It is educationally sound and, despite
student protestations at the time and the
occasional sleeper in the audience, the survey results indicate that there are
benefits
to be gained by those students who are prepared to devote a little
preparation and energy to making the most of their spectating
role. A tighter
course structure can assist students to do this. The role of feedback can also
receive more emphasis. The potential
then exists for students to approach their
studies in Constitutional Law in a manner which prepares for, and facilitates,
learning
through a variety of contexts thus enabling a deeper understanding of
all facets of the course.
APPENDIX 1
Question 5: The Mooting Program was well organised and the instructions and expectations were made clear.
[Total Responses: 55 (1997) 89 (1998)]
* Faculty of Law, University of Western Sydney,
Macarthur. The author wishes to gratefully acknowledge the contributions made to
the
mooting program in Constitutional Law by Susan Fitzpatrick (the course
co-ordinator at UWS Hawkesbury), Rita Shackel and Cameron
Stewart. This article
reports on the ongoing development of the mooting program at UWS Macarthur and
builds upon a conference paper
presented by Susan Fitzpatrick and myself at
ALTA’98. Susan’s input on that paper, and thus her influence on this
one,
is acknowledged with thanks. The author alone is responsible for the
contents of this paper.
© 2000. [1999] LegEdRev 4; (1999) 10 Legal Educ Rev 83.
1 D Pearce et al, Australian Law Schools — A Discipline Assessment for the Commonwealth Tertiary Education Committee, AGPS, Canberra, 1987. I am somewhat wary about referring to the Pearce Report within the very first words of this paper as its age is starting to show. But as my reference demonstrates, its significance as a landmark remains despite the growing irrelevance of much of its content. To peruse its pages now is truly to read an historical document. The landscape of legal academia has altered dramatically since 1987. The conversion of the CAEs to universities, the survival of the law school at Macquarie and the creation of several new Faculties elsewhere (in contradiction of the Report) have combined to create a great temporal distance in the last twelve years.

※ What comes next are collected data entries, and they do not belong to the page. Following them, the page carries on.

Lemma core_append L h base s bl pre t x s' : core_ok L h h base s bl -> repl_buffer_blocks s = pre ++ [t] ->
  b_used t + Z.of_nat (length x) <= b_size t ->
  repl_buffer_blocks s' = pre ++ [set_buf (b_buf t ++ x) t] -> master_repl_offset s' = master_repl_offset s + Z.of_nat (length x) ->
  repl_block_id s' = repl_block_id s -> repl_buffer_mem s' = repl_buffer_mem s ->
  repl_backlog s' = Some (Backlog (ref_node bl) (unindexed_count bl) (blocks_index bl) (histlen bl + Z.of_nat (length x)) (bl_offset bl)) ->
  core_ok L h (h ++ x) base s' (Backlog (ref_node bl) (unindexed_count bl) (blocks_index bl) (histlen bl + Z.of_nat (length x)) (bl_offset bl)).
Proof.
  intros B Hl Hx Hl' E1 E2 E3 E4. set (t' := set_buf (b_buf t ++ x) t) in *.
  assert (Hids : b_id <$> repl_buffer_blocks s' = b_id <$> repl_buffer_blocks s) by (rewrite Hl', Hl, !fmap_app; done).
  assert (Hcon : content (repl_buffer_blocks s') = content (repl_buffer_blocks s) ++ x).
  { rewrite Hl', Hl, !content_app. unfold content. cbn. by rewrite !app_nil_r, app_assoc. }
  assert (Hold : forall b, b ∈ repl_buffer_blocks s' -> exists b0, b0 ∈ repl_buffer_blocks s /\ b_id b = b_id b0 /\ refcount b = refcount b0).
  { intros b. rewrite Hl', Hl. intros [Hb|Hb]%elem_of_app; [exists b; split; [apply elem_of_app; by left|done]|].
    apply list_elem_of_singleton in Hb as ->. exists t. split; [apply elem_of_app; right; by left|done]. }
  assert (Hnew : forall b, b ∈ repl_buffer_blocks s -> exists b0, b0 ∈ repl_buffer_blocks s' /\ b_id b0 = b_id b /\ repl_offset b0 = repl_offset b /\ b_used b <= b_used b0).
  { intros b. rewrite Hl', Hl. intros [Hb|Hb]%elem_of_app; [exists b; split; [apply elem_of_app; by left|done]|].
    apply list_elem_of_singleton in Hb as ->. exists t'. split; [apply elem_of_app; right; by left|]. split; [done|]. split; [done|].
    unfold b_used, t'. cbn. rewrite length_app. lia. }
  split; cbn [ref_node unindexed_count blocks_index histlen bl_offset].
  - done.
  - rewrite length_app, E1. pose proof (bo_hist _ _ _ _ _ _ B). lia.
  - by exists x.
  - rewrite Hids. apply B.
  - intros b Hb. destruct (Hold b Hb) as (b0 & Hb0 & -> & _). rewrite E2. by apply (bo_fresh _ _ _ _ _ _ B).
  - replace (_ + 1 - _) with (master_repl_offset s + 1 - histlen bl) by lia. rewrite Hl'. pose proof (bo_chain _ _ _ _ _ _ B) as Hc. rewrite Hl in Hc.
    eapply chained_last; [exact Hc|done|done|]. unfold b_used, t' in *. cbn. rewrite length_app. lia.
  - rewrite Hcon, length_app, (bo_len _ _ _ _ _ _ B). lia.
  - destruct (bo_content _ _ _ _ _ _ B) as [old ->]. exists old. by rewrite Hcon, app_assoc.
  - intros b Hb. destruct (Hold b Hb) as (b0 & Hb0 & -> & ->). by apply (bo_counts _ _ _ _ _ _ B).
  - apply B.
  - intros k n Hk. destruct (bo_indexed _ _ _ _ _ _ B k n Hk) as (b & Hb & <- & <-). destruct (Hnew b Hb) as (b0 & Hb0 & H1 & H2 & _). by exists b0.
  - rewrite E3, (bo_mem _ _ _ _ _ _ B), Hl', Hl. unfold total_mem. rewrite !fmap_app. done.
  - apply B.
  - intros r Hr. eapply grow_replica; [by exists []; rewrite app_nil_r|by apply (bo_replicas _ _ _ _ _ _ B)|]. intros n Hn (b & Hb & Hid & Hpos).
    split; [|destruct (Hnew b Hb) as (b0 & Hb0 & H1 & H2 & H3); exists b0; split; [done|]; split; [congruence|lia]].
    pose proof (bo_ids _ _ _ _ _ _ B) as Hnd. pose proof (find_from_length _ b Hnd Hb) as Hlen. unfold pending. rewrite Hn, <- Hid.
    rewrite <- drop_app_le by lia. f_equal. rewrite Hl', Hl in *. clear -Hb Hnd. apply elem_of_app in Hb as [Hp|Hb].
    + rewrite !find_from_app by by exists b. rewrite !content_app. unfold content. cbn. by rewrite !app_nil_r, app_assoc.
    + apply list_elem_of_singleton in Hb as ->.
      rewrite (find_from_split pre t []) by done. change (b_id t) with (b_id t'). rewrite (find_from_split pre t' []).
      * unfold content. cbn. by rewrite !app_nil_r.
      * rewrite fmap_app in *. exact Hnd.
Qed.

(** ** A new block *)

Lemma core_new L h0 h base s bl x size s' : core_ok L h0 h base s bl ->
  (forall t, last (repl_buffer_blocks s) = Some t -> b_used t = b_size t) -> ref_node bl <> Some (repl_block_id s) ->
  Z.of_nat (length x) <= size -> 0 < size ->
  repl_buffer_blocks s' = repl_buffer_blocks s ++ [Block 0 (repl_block_id s) (master_repl_offset s + 1) size x] ->
  master_repl_offset s' = master_repl_offset s + Z.of_nat (length x) -> repl_block_id s' = repl_block_id s + 1 ->
  repl_buffer_mem s' = repl_buffer_mem s + (size + sizeof_listNode + sizeof_replBufBlock) ->
  repl_backlog s' = Some (Backlog (ref_node bl) (unindexed_count bl) (blocks_index bl) (histlen bl + Z.of_nat (length x)) (bl_offset bl)) ->
  core_ok L h0 (h ++ x) base s' (Backlog (ref_node bl) (unindexed_count bl) (blocks_index bl) (histlen bl + Z.of_nat (length x)) (bl_offset bl)).
Proof.
  intros B Hfull Href Hx Hsz Hl' E1 E2 E3 E4. set (n := repl_block_id s) in *. set (b' := Block 0 n _ size x) in *.
  assert (Hfresh : forall b, b ∈ repl_buffer_blocks s -> b_id b <> n).
  { intros b Hb E. pose proof (bo_fresh _ _ _ _ _ _ B b Hb). subst n. lia. }
  assert (Hrefs : refs L n = 0).
  { pose proof (refs_nonneg L n) as H0. destruct (decide (refs L n = 0)) as [|Hne]; [done|]. exfalso.
    assert (exists r, r ∈ L /\ ref_repl_buf_node r = Some n) as (r & Hr & E).
    { clear -H0 Hne. induction L as [|r l IH]; [done|]. cbn in Hne, H0. unfold ind in *. destruct (decide _) as [E|E]; [exists r; split; [by left|done]|].
      destruct IH as (r' & Hr' & E'); [lia|lia|]. exists r'. split; [by right|done]. }
    destruct (rk_pos _ _ _ _ _ (bo_replicas _ _ _ _ _ _ B r Hr) n E) as (b & Hb & Hid & _). by apply (Hfresh b). }
  assert (Hcon : content (repl_buffer_blocks s') = content (repl_buffer_blocks s) ++ x).
  { rewrite Hl', !content_app. unfold content. cbn. by rewrite !app_nil_r. }
  assert (Hin : forall b, b ∈ repl_buffer_blocks s' <-> b ∈ repl_buffer_blocks s \/ b = b').
  { intros b. by rewrite Hl', elem_of_app, list_elem_of_singleton. }
  split; cbn [ref_node unindexed_count blocks_index histlen bl_offset].
  - done.
  - rewrite length_app, E1. pose proof (bo_hist _ _ _ _ _ _ B). lia.
  - destruct (bo_prefix _ _ _ _ _ _ B) as [t ->]. exists (t ++ x). by rewrite app_assoc.
  - rewrite Hl', fmap_app. apply NoDup_app. split; [apply B|]. split; [|apply NoDup_singleton].
    intros i Hi Hi2. apply list_elem_of_singleton in Hi2 as ->. apply list_elem_of_fmap in Hi as (b & E & Hb). by apply (Hfresh b).
  - intros b [Hb| ->]%Hin; rewrite E2; [pose proof (bo_fresh _ _ _ _ _ _ B b Hb); subst n; lia|cbn; lia].
  - replace (_ + 1 - _) with (master_repl_offset s + 1 - histlen bl) by lia. rewrite Hl'. pose proof (bo_len _ _ _ _ _ _ B).
    apply chained_snoc; [apply B|done|cbn; lia|by unfold b_used|done].
  - rewrite Hcon, length_app, (bo_len _ _ _ _ _ _ B). lia.
  - destruct (bo_content _ _ _ _ _ _ B) as [old ->]. exists old. by rewrite Hcon, app_assoc.
  - intros b [Hb| ->]%Hin; [by apply (bo_counts _ _ _ _ _ _ B)|]. cbn [refcount b' b_id]. rewrite Hrefs. unfold ind. by rewrite decide_False.
  - apply B.
  - intros k m Hk. destruct (bo_indexed _ _ _ _ _ _ B k m Hk) as (b & Hb & H). exists b. split; [apply Hin; by left|done].
  - rewrite E3, (bo_mem _ _ _ _ _ _ B), Hl'. unfold total_mem. rewrite fmap_app. cbn [fmap list_fmap].
    generalize (block_mem <$> repl_buffer_blocks s). intros l. clear. induction l as [|y l IH]; cbn; [unfold block_mem, b'; cbn; lia|]. cbn in IH. lia.
  - apply B.
  - intros r Hr. eapply grow_replica; [apply B|by apply (bo_replicas _ _ _ _ _ _ B)|]. intros m Hm (b & Hb & Hid & Hpos).
    split; [|exists b; split; [apply Hin; by left|done]].
    pose proof (find_from_length _ b (bo_ids _ _ _ _ _ _ B) Hb) as Hlen. unfold pending. rewrite Hm, <- Hid. rewrite Hl', find_from_app by by exists b.
    rewrite content_app. rewrite drop_app_le by lia. f_equal. unfold content. cbn. by rewrite app_nil_r.
Qed.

The most touching evidence of the Report assuming the status of archival resource is found in paragraph 16.53 with the statement that “for all law schools a minimum target staff:student ratio of 18:1 is essential” (at 641).
2 As McInnis and Marginson remind us, “the only explicit formal suggestion given by the Pearce Committee to law schools on aims and objectives was a clear message that they should ‘examine the adequacy of their attention to theoretical and critical perspectives’”. C McInnis & S Marginson, Australian Law Schools After the 1987 Pearce Report, AGPS, Canberra, 1994 at 157.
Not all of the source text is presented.